Le président burkinabè de la Transition, Ibrahim Traoré, a vivement critiqué certaines interprétations de la religion, qu’il considère comme un frein à la réflexion et un facteur pouvant favoriser les dérives extrémistes. Il s’est exprimé le 4 septembre 2026 à l’occasion de la Journée de l’excellence scolaire.
Pour le chef de l’État, une compréhension qu’il juge erronée des enseignements religieux peut conduire à renoncer à l’esprit critique. « La mauvaise compréhension de la religion nous amène à être bêtes, et très bêtes », a-t-il déclaré, estimant que cette situation empêcherait certains individus de développer leur capacité de réflexion.
Ibrahim Traoré a également établi un lien entre cette lecture de la religion et l’essor du terrorisme. Selon lui, certains combattants adhèrent à des discours extrémistes en raison de la promesse de récompenses dans l’au-delà. Il a notamment évoqué la croyance selon laquelle les auteurs d’attentats seraient assurés d’accéder au paradis et d’y recevoir des récompenses, citant l’idée des « 72 vierges ».
Au-delà de cette question, le président burkinabè a appelé à une réflexion sur la transmission et l’interprétation des croyances religieuses. Il a également déploré ce qu’il présente comme la méconnaissance, par les sociétés africaines, de leurs propres figures spirituelles.
« Dieu a envoyé beaucoup de prophètes et de guides à nous les Noirs », a-t-il affirmé, regrettant que certaines de ces figures n’aient pas été reconnues ou aient été rejetées au cours de l’histoire.

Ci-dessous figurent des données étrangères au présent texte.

Lemma clean_dict (intent : dict) :
  Brain.clean (VDict intent)
  = Return
      (VDict
         (dict_set
            match dict_get intent "entities" with
            | Some (VDict _) => intent
            | _ => dict_set intent "entities" (VDict [])
            end
            "entities"
            (VDict
               (fold_left Brain.clean_key
                  ["symbols"; "indicators"; "keywords"]
                  match dict_get intent "entities" with
                  | Some (VDict entities) => entities
                  | _ => []
                  end)))).
Proof.
  unfold Brain.clean.
  destruct (dict_get intent "entities") as [[ | | | | | | | entities]|] eqn:E;
    try (rewrite dict_get_set_same; reflexivity).
  now rewrite E.
Qed.

(** X13. [understand_query_intent] answers with a dict whose ["entities"]
    is a dict whenever the chat context is absent, empty or accepted by
    [json.dumps]: whatever the gateway does, raise or answer, at most one
    provider is called, and an exception of the gateway or an answer that
    decodes to something other than an object gives the degraded intent
    with the text of the exception. A chat context that [json.dumps]
    refuses makes the call raise [TypeError] before any provider is
    called, the prompt being built outside the [try]. *)
Theorem understand_query_intent_degrades
    (json_loads : string -> option PyVal) (str : Exn -> string)
    (backend : LLM.Backend) (llm : LLM.LLMManager)
    (chat_context : option dict) (requested : option string)
    (log : LLM.CallLog) :
  let r := Brain.understand_query_intent json_loads str backend llm
             chat_context requested log in
  let g := LLM.generate_structured_output json_loads backend llm requested
             log in
  match Brain.intent_prompt chat_context with
  | Raise e => r = (Raise e, log)
  | Return _ =>
      snd r = snd g
      /\ (List.length (snd r) <= S (List.length log))%nat
      /\ (exists intent entities,
             fst r = Return (VDict intent)
             /\ dict_get intent "entities" = Some (VDict entities))
      /\ match fst g with
         | Raise e => fst r = Return (Brain.degraded str e)
         | Return (VDict intent) => fst r = Brain.clean (VDict intent)
         | Return other =>
             fst r
             = Return (Brain.degraded str
                         (AttributeError (Builtins.type_name other) "get"))
         end
  end.
Proof.
  cbv zeta. unfold Brain.understand_query_intent, bind, lift, try_except.
  destruct (Brain.intent_prompt chat_context) as [[]|e]; [|reflexivity].
  assert (Hlog : (List.length
                    (snd (LLM.generate_structured_output json_loads backend
                            llm requested log))
                  <= S (List.length log))%nat).
  { rewrite generate_structured_output_eq.
    destruct (LLM._get_provider llm requested); cbn [snd].
    - rewrite length_app. cbn. lia.
    - lia. }
  destruct (LLM.generate_structured_output json_loads backend llm requested
              log) as [[v|e] log'] eqn:G; cbn [fst snd] in *.
  - destruct v as [ | b | z | q | t | d | l | intent];
      try (cbn [Brain.clean fst snd Builtins.type_name];
           split; [reflexivity|]; split; [exact Hlog|];
           split; [|reflexivity];
           eexists; eexists; split; [reflexivity | reflexivity]).
    rewrite clean_dict. cbn [fst snd].
    split; [reflexivity|]. split; [exact Hlog|]. split; [|reflexivity].
    eexists; eexists. split; [reflexivity|]. apply dict_get_set_same.
  - split; [reflexivity|]. split; [exact Hlog|]. split; [|reflexivity].
    eexists; eexists. split; [reflexivity | reflexivity].
Qed.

Ces déclarations interviennent dans un contexte régional marqué par la persistance des violences attribuées aux groupes armés jihadistes. À travers son intervention, Ibrahim Traoré met ainsi en avant l’éducation et l’esprit critique comme des éléments de réponse aux interprétations religieuses qu’il considère susceptibles d’alimenter l’extrémisme.